** Records provided follows **

(** The search-tree order: keys on the left are smaller, keys on the right
    larger, at every node. *)
Fixpoint BST (p : AVLNode) : Prop :=
  match p with
  | nullptr => True
  | node k l r _ =>
      Forall (fun x => x < k) (inorder l) /\ Forall (fun x => k < x) (inorder r)
      /\ BST l /\ BST r
  end.

(** A SortedKeySet: ascending, without duplicates. *)
Definition ascending (v : list Z) : Prop := StronglySorted Z.lt v.

(** [v[start..end_]], both ends included. *)
Definition slice (v : list Z) (start end_ : Z) : list Z :=
  firstn (Z.to_nat (end_ - start + 1)) (skipn (Z.to_nat start) v).

(** The largest key set whose rebuild stays inside [int]: 2^30 keys. *)
Definition MAX_KEYS : Z := 1073741824.

(** The state between two requests: the vector is a SortedKeySet that the
    [int] indices can address, and the root is the tree rebuilt from it. *)
Definition consistent (t : AVLTree) : Prop :=
  ascending (sortedElements t)
  /\ size (sortedElements t) <= MAX_KEYS
  /\ rebuild (sortedElements t) = Done (root t).

(** A search path as the specification words it: the nodes visited from
    [p] on, in order, ending at the node that holds [key] or at the node
    whose required child is absent. *)
Inductive descent (key : Z) : AVLNode -> list AVLNode -> Prop :=
| descent_absent : descent key nullptr []
| descent_match (l r : AVLNode) (h : Z) :
    descent key (node key l r h) [node key l r h]
| descent_left (k : Z) (l r : AVLNode) (h : Z) (path : list AVLNode) :
    key < k -> descent key l path ->
    descent key (node k l r h) (node k l r h :: path)
| descent_right (k : Z) (l r : AVLNode) (h : Z) (path : list AVLNode) :
    k < key -> descent key r path ->
    descent key (node k l r h) (node k l r h :: path).

End AVL.

(** ** The specification's wording of the flat search (sections 4.1, 4.2)

    Kept apart from the code: mathematical integers, the midpoint rule as a
    formula, and the loop as the relation between a range and what searching
    it records and answers. *)

Module FlatBinarySearch.

Definition midpoint (lo hi : Z) : Z := (lo + hi + 1) / 2.

Inductive answer : Type :=
| Found (index : Z)
| NotFound.

(** The code's encoding of an answer: the index, or -1. *)
Definition int_of_answer (a : answer) : Z :=
  match a with
  | Found i => i
  | NotFound => -1
  end.

(** [probes seq target lo hi probePath a]: the loop entered with the range
    [lo .. hi] probes exactly [probePath], in order, and answers [a]. *)
Inductive probes (seq : list Z) (target : Z) : Z -> Z -> list Z -> answer -> Prop :=
| probes_exhausted (lo hi : Z) :
    hi < lo -> probes seq target lo hi [] NotFound
| probes_found (lo hi : Z) :
    lo <= hi -> vec_at seq (midpoint lo hi) = Some target ->
    probes seq target lo hi [midpoint lo hi] (Found (midpoint lo hi))
| probes_right (lo hi x : Z) (probePath : list Z) (a : answer) :
    lo <= hi -> vec_at seq (midpoint lo hi) = Some x -> x < target ->
    probes seq target (midpoint lo hi + 1) hi probePath a ->
    probes seq target lo hi (midpoint lo hi :: probePath) a
| probes_left (lo hi x : Z) (probePath : list Z) (a : answer) :
    lo <= hi -> vec_at seq (midpoint lo hi) = Some x -> target < x ->
    probes seq target lo (midpoint lo hi - 1) probePath a ->
    probes seq target lo hi (midpoint lo hi :: probePath) a.

(** A sequence sorted ascending. *)
Definition sorted (seq : list Z) : Prop := StronglySorted Z.le seq.

(** The longest sequence whose ranges stay inside [int]: 2^30 elements. *)
Definition MAX_LENGTH : Z := 1073741824.

End FlatBinarySearch.

(** ** Further vocabulary: the shape of a rebuilt tree *)

Module Shape.

Import AVL.

(** The number of nodes under a pointer. *)
Fixpoint count (p : AVLNode) : Z :=
  match p with
  | nullptr => 0
  | node _ l r _ => 1 + count l + count r
  end.

(** At every node the left subtree holds as many keys as the right one, or
    one more: the trace of the upper midpoint. *)
Fixpoint left_biased (p : AVLNode) : Prop :=
  match p with
  | nullptr => True
  | node _ l r _ =>
      0 <= count l - count r <= 1 /\ left_biased l /\ left_biased r
  end.

End Shape.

** End of Records provided **

▶ [Action item]: Each line from the top of the records above through the line containing "Definition slice (v" needs to be transcribed exactly, and no line after it.

▶ [Reply]:
(** The search-tree order: keys on the left are smaller, keys on the right
    larger, at every node. *)
Fixpoint BST (p : AVLNode) : Prop :=
  match p with
  | nullptr => True
  | node k l r _ =>
      Forall (fun x => x < k) (inorder l) /\ Forall (fun x => k < x) (inorder r)
      /\ BST l /\ BST r
  end.

(** A SortedKeySet: ascending, without duplicates. *)
Definition ascending (v : list Z) : Prop := StronglySorted Z.lt v.

(** [v[start..end_]], both ends included. *)
Definition slice (v : list Z) (start end_ : Z) : list Z :=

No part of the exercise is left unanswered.